— ACTIVITY —
Each line from the start of the listing below through the line containing "Ok (always ++" should be reproduced exactly, with no others.

— RECORDS PROVIDED —
Definition main_arg (b : build) (a : string) (rest : list string) : res (list command * nat) :=
  let always := (if streq a "-z" then [CCopyright] else []) ++
    (if THREADS b then (if streq a "-T" then [CTestSuite] else []) ++ (if streq a "-P2" then [CProblem2] else []) else []) in
  let* '(u, n) := user_arg b a rest in
  let* '(f, n') := filesys_arg b a rest in
  let* '(w, n'') := network_arg b a rest in
  Ok (always ++ u ++ f ++ w, (n + n' + n'')%nat).

(** How [main] ends: [Finish] after the last argument; in a call that does not
    return; or stopped while it reads an argument. *)
Inductive ending := Finished | Away | Stopped (f : fault).

Section Main.
  Context (b : build) (returns : command -> bool).

(** The calls of one argument, up to one that does not return. *)
Fixpoint perform (cs : list command) : list command * bool :=
  match cs with
  | [] => ([], true)
  | c :: cs => if returns c then let '(done, back) := perform cs in (c :: done, back) else ([c], false)
  end.

(** [skip] is how many arguments the last one has taken. *)
Fixpoint main_loop (args : list string) (skip : nat) : list command * ending :=
  match args with
  | [] => ([], Finished)
  | a :: rest =>
      match skip with
      | S skip => main_loop rest skip
      | O =>
          match main_arg b a rest with
          | Fault f => ([], Stopped f)
          | Ok (cs, n) =>
              let '(done, back) := perform cs in
              if back then let '(more, e) := main_loop rest n in (done ++ more, e) else (done, Away)
          end
      end
  end.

— YOUR RESPONSE —
Definition main_arg (b : build) (a : string) (rest : list string) : res (list command * nat) :=
  let always := (if streq a "-z" then [CCopyright] else []) ++
    (if THREADS b then (if streq a "-T" then [CTestSuite] else []) ++ (if streq a "-P2" then [CProblem2] else []) else []) in
  let* '(u, n) := user_arg b a rest in
  let* '(f, n') := filesys_arg b a rest in
  let* '(w, n'') := network_arg b a rest in
  Ok (always ++ u ++ f ++ w, (n + n' + n'')%nat).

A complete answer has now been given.